(* ===== verification/Json.v ===== *)
(** * Json: printing JSON values and times

    [encoding/json.Marshal] on the values the program prints: compact, the
    keys of a map in increasing order, strings with Go's default escaping.
    Bytes above ASCII are copied as they are: strings are taken to be valid
    UTF-8 without the two separators U+2028 and U+2029. *)

From Stdlib Require Import Ascii.
From stdpp Require Import pretty.
From S2P Require Import Prelude Domain.

Definition hex_digit (n : N) : ascii :=
  if N.ltb n 10 then ascii_of_N (48 + n) else ascii_of_N (87 + n).

Definition unicode_escape (c : ascii) : string :=
  let n := N_of_ascii c in
  "\u00" +:+ String (hex_digit (N.div n 16)) (String (hex_digit (N.modulo n 16)) EmptyString).

(** One character of a string literal. *)
Definition escape_char (c : ascii) : string :=
  let n := N_of_ascii c in
  if N.eqb n 34 then String (ascii_of_N 92) (String c EmptyString)
  else if N.eqb n 92 then String c (String c EmptyString)
  else if N.eqb n 8 then "\b"
  else if N.eqb n 9 then "\t"
  else if N.eqb n 10 then "\n"
  else if N.eqb n 12 then "\f"
  else if N.eqb n 13 then "\r"
  else if N.ltb n 32 || N.eqb n 60 || N.eqb n 62 || N.eqb n 38 then unicode_escape c
  else String c EmptyString.

Fixpoint escape (s : string) : string :=
  match s with
  | EmptyString => EmptyString
  | String c s' => escape_char c +:+ escape s'
  end.

Definition quote : string := String (ascii_of_N 34) EmptyString.
Definition quoted (s : string) : string := quote +:+ escape s +:+ quote.

Fixpoint json_text (v : json) : string :=
  match v with
  | JNull => "null"
  | JBool true => "true"
  | JBool false => "false"
  | JNum n => pretty n
  | JFrac lit => lit
  | JStr s => quoted s
  | JArr l => "[" +:+ String.concat "," (List.map json_text l) +:+ "]"
  | JObj l => "{" +:+ String.concat ","
                ((fix go (l : list (string * json)) : list string :=
                    match l with
                    | [] => []
                    | (k, x) :: l' => (quoted k +:+ ":" +:+ json_text x) :: go l'
                    end) l) +:+ "}"
  end.

(** The order of [sort.Strings]: by bytes. *)
Definition string_le (a b : string) : bool := String.leb a b.

(** The keys of a map, in order. *)
Definition sorted_keys {A} (m : gmap string A) : list (string * A) :=
  isort (λ a b, string_le a.1 b.1) (map_to_list m).

(** [json.Marshal] of a [map[string]any]. *)
Definition json_Marshal (m : gmap string json) : string := json_text (JObj (sorted_keys m)).

(** ** The order of strings *)

Lemma string_le_total a b : string_le a b = false → string_le b a = true.
Proof. unfold string_le. destruct (String.leb_total a b); congruence. Qed.

Lemma string_le_antisym a b : string_le a b = true → string_le b a = true → a = b.
Proof. apply String.leb_antisym. Qed.

Lemma string_le_trans a b c : string_le a b = true → string_le b c = true → string_le a c = true.
Proof.
  unfold string_le, String.leb. revert b c. induction a as [|x a IH]; intros [|y b] [|z c]; simpl; try done.
  unfold Ascii.compare. specialize (IH b c).
  destruct (N.compare_spec (N_of_ascii x) (N_of_ascii y)) as [E1|E1|E1],
    (N.compare_spec (N_of_ascii y) (N_of_ascii z)) as [E2|E2|E2],
    (N.compare_spec (N_of_ascii x) (N_of_ascii z)) as [E3|E3|E3]; try done; try (exfalso; lia); auto.
Qed.

Lemma isort_strings_sorted l : StronglySorted (λ a b, string_le a b = true) (isort string_le l).
Proof. apply isort_sorted; [apply string_le_total|apply string_le_trans]. Qed.

Example json_Marshal_example :
  json_Marshal (<["sso_enabled" := JBool true]> (<["a<b" := JNum (-4)]> ∅)) =
  "{" +:+ quote +:+ "a\u003cb" +:+ quote +:+ ":-4," +:+ quote +:+ "sso_enabled" +:+ quote +:+ ":true}".
Proof. vm_compute. reflexivity. Qed.

(** ** Times as text

    RFC 3339, the layout of the reconciler's idempotency keys, and
    milliseconds. *)

(** [time.Time.MarshalJSON]: RFC 3339 in UTC with the fraction's trailing zeros
    dropped.  A time is a number of microseconds from year 1; the calendar
    counts years from 1 March of year 0, in cycles of 400 years. *)

Record civil : Type := mkCivil { c_year : Z; c_month : Z; c_day : Z }.

(** The day [z] days after 1 March of year 0, by cycles of 400, 100, 4 and 1
    years; the last cycle of a larger one keeps its leap day. *)
Definition civil_of_days (z : Z) : civil :=
  let era := z / 146097 in
  let doe := z mod 146097 in
  let c := Z.min (doe / 36524) 3 in
  let doc := doe - 36524 * c in
  let q := doc / 1461 in
  let doq := doc - 1461 * q in
  let y := Z.min (doq / 365) 3 in
  let doy := doq - 365 * y in
  let mp := (5 * doy + 2) / 153 in
  let m := if mp <? 10 then mp + 3 else mp - 9 in
  mkCivil (400 * era + 100 * c + 4 * q + y + (if m <=? 2 then 1 else 0)) m (doy - (153 * mp + 2) / 5 + 1).

(** [n] in decimal, on [w] digits. *)
Fixpoint pad (w : nat) (n : Z) : string :=
  match w with
  | O => ""
  | S w' => pad w' (n / 10) +:+ String (ascii_of_N (Z.to_N (48 + n mod 10))) ""
  end.

(** The fraction: at most [w] digits, its trailing zeros dropped. *)
Fixpoint fraction (w : nat) (n : Z) : string :=
  match w with
  | O => ""
  | S w' => if n mod 10 =? 0 then fraction w' (n / 10) else pad w n
  end.

Definition microseconds_per_day : Z := 86400000000.

Definition time_text (t : time) : string :=
  let d := civil_of_days (t / microseconds_per_day + 306) in
  let us := t mod microseconds_per_day in
  let s := us / 1000000 in
  let f := fraction 6 (us mod 1000000) in
  pad 4 (c_year d) +:+ "-" +:+ pad 2 (c_month d) +:+ "-" +:+ pad 2 (c_day d) +:+ "T" +:+
  pad 2 (s / 3600) +:+ ":" +:+ pad 2 (s / 60 mod 60) +:+ ":" +:+ pad 2 (s mod 60) +:+
  (if String.eqb f "" then "" else "." +:+ f) +:+ "Z".

(** [t.UTC().Format("2006-01-02T15:04")] *)
Definition minute_text (t : time) : string :=
  let d := civil_of_days (t / microseconds_per_day + 306) in
  let s := t mod microseconds_per_day / 1000000 in
  pad 4 (c_year d) +:+ "-" +:+ pad 2 (c_month d) +:+ "-" +:+ pad 2 (c_day d) +:+ "T" +:+
  pad 2 (s / 3600) +:+ ":" +:+ pad 2 (s / 60 mod 60).

(** [t.UnixMilli()]: 62135596800 seconds lie between year 1 and 1970. *)
Definition UnixMilli (t : time) : Z := t / 1000 - 62135596800000.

● What this task involves:
Determine how many lines of the listing hold the word "concat", then write only that number.

● Problem solution:
2